Role of β-Catenin During Early Colorectal and Hepatic Carcinogenesis

Abstract

β-Catenin has been identified as an oncogene in several tumors including colorectal and hepatocellular carcinomas. The β-catenin gene is activated by interstitial deletions involving exon 3 in 3% of colorectal cancers in the Japanese population, by missense mutations in critical serine/threonine residues including exon 3 in 16% of colorectal cancers in Caucasians, and by missense mutations or interstitial deletions in 19%–26% of hepatocellular carcinomas. The type and frequency of the mutation of this gene in colorectal adenomas in Japanese and Caucasians are similar to those in colorectal cancers in each population.
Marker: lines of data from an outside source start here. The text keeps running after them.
(** The resource-read route, likewise. *)
Lemma read_resource_run (w : World) (c : Httpx.AsyncClient) (uri : string) :
  client_for E settings w = Returns c ->
  exists w' evs,
    Resources.read_resource E settings uri w
    = (bad_gateway E "Failed to read resource from MCP server: "
         (and_then (exchange E settings c "resources/read" (JDict [("uri", JStr uri)]) 4)
                   shape_read_result), w')
    /\ trace w' = trace w ++ evs
    /\ posts evs = [(c, "/", MCPClient.envelope "resources/read" (JDict [("uri", JStr uri)]) 4)]
    /\ bodies_read evs = [].
Proof.
  intros Hfor.
  destruct w as [mc tr ck].
  unfold Resources.read_resource.
  unfold try_except, bind at 1, logger_info at 1, emit at 1. cbv beta iota.
  unfold bind at 1.
  match goal with |- context [MCPClient.read_resource _ _ ?u ?w2] =>
    destruct (client_read_resource_run w2 c u Hfor) as (w' & evs & Hrun & Htr & Hp & Hb)
  end.
  rewrite Hrun. unfold and_then, shape_read_result, bad_gateway.
  destruct (exchange E settings c "resources/read" _ 4) as [res|e]; unfold_py; cbn.
  - destruct (py_get res "contents" (JList [])) as [contents|e1]; cbn;
      [destruct (Resources.ResourceReadResponse_new contents); cbn| ].
    all: do 2 eexists; (split; [reflexivity|]); cbn; rewrite Htr; cbn;
      (split; [rewrite <- !app_assoc; cbn; reflexivity|]);
      cbn; rewrite ?posts_app, ?bodies_read_app, Hp, Hb; cbn; auto.
  - do 2 eexists; (split; [reflexivity|]); cbn; rewrite Htr; cbn;
      (split; [rewrite <- !app_assoc; cbn; reflexivity|]);
      cbn; rewrite ?posts_app, ?bodies_read_app, Hp, Hb; cbn; auto.
Qed.
End Calls.

(* --------------------------------------------------------------------- *)
(** *** Upstream errors *)
(* --------------------------------------------------------------------- *)




(** C3.  What a response whose body is not JSON leads to depends on the
    audit toggle.  With auditing on, the error result
    [{"error": "Non-JSON response from Splunk", "raw": <text>}] is
    synthesized, so after the status check the call raises the protocol
    failure built from its "error" entry.  With auditing off nothing is
    synthesized: [response.json()] raises and the call fails with that
    decoding error at once. *)
Theorem non_json_response_outcome (E : Env) (settings : Settings)
        (w : World) (c : Httpx.AsyncClient) (m : string) (p : json) (i : Z) (r : Response) :
  client_for E settings w = Returns c ->
  http_post E c "/" (MCPClient.envelope m p i) = Returns r ->
  json_body r = None ->
  fst (MCPClient._send_request E settings m p i w)
  = if bridge_log_payloads settings
    then and_then (Httpx.raise_for_status r)
                  (fun _ => Raises (protocol_failure E (JStr "Non-JSON response from Splunk")))
    else Raises (JSONDecodeError (text r)).
Proof.
  intros Hfor Hup Hj.
  destruct (send_request_run E settings w c m p i Hfor) as (w' & evs & Hrun & _).
  rewrite Hrun. cbn. unfold exchange, result_of_response. rewrite Hup, Hj.
  destruct (bridge_log_payloads settings); [|reflexivity].
  destruct (Httpx.raise_for_status r); reflexivity.
Qed.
As for hepatic tumors, expression of ß-catenin correlates with its accumulation in the cytoplasm and nuclei, which implies activation of the Wnt/Wingless signal transduction pathway in adenomatous hyperplasias and for each differentiation grade of hepatocellular carcinomas with similar frequency. In conclusion, activation of the β-catenin gene by interstitial deletions or missense mutations in the Japanese and Caucasian populations, respectively, may be less frequent than alterations of the adenomatous polyposis coli (APC) gene, but it may be an early event in colorectal tumorigenesis that is equivalent to APC gene alterations. The Wnt/Wingless signal transduction pathway may be activated during early hepatic carcinogenesis.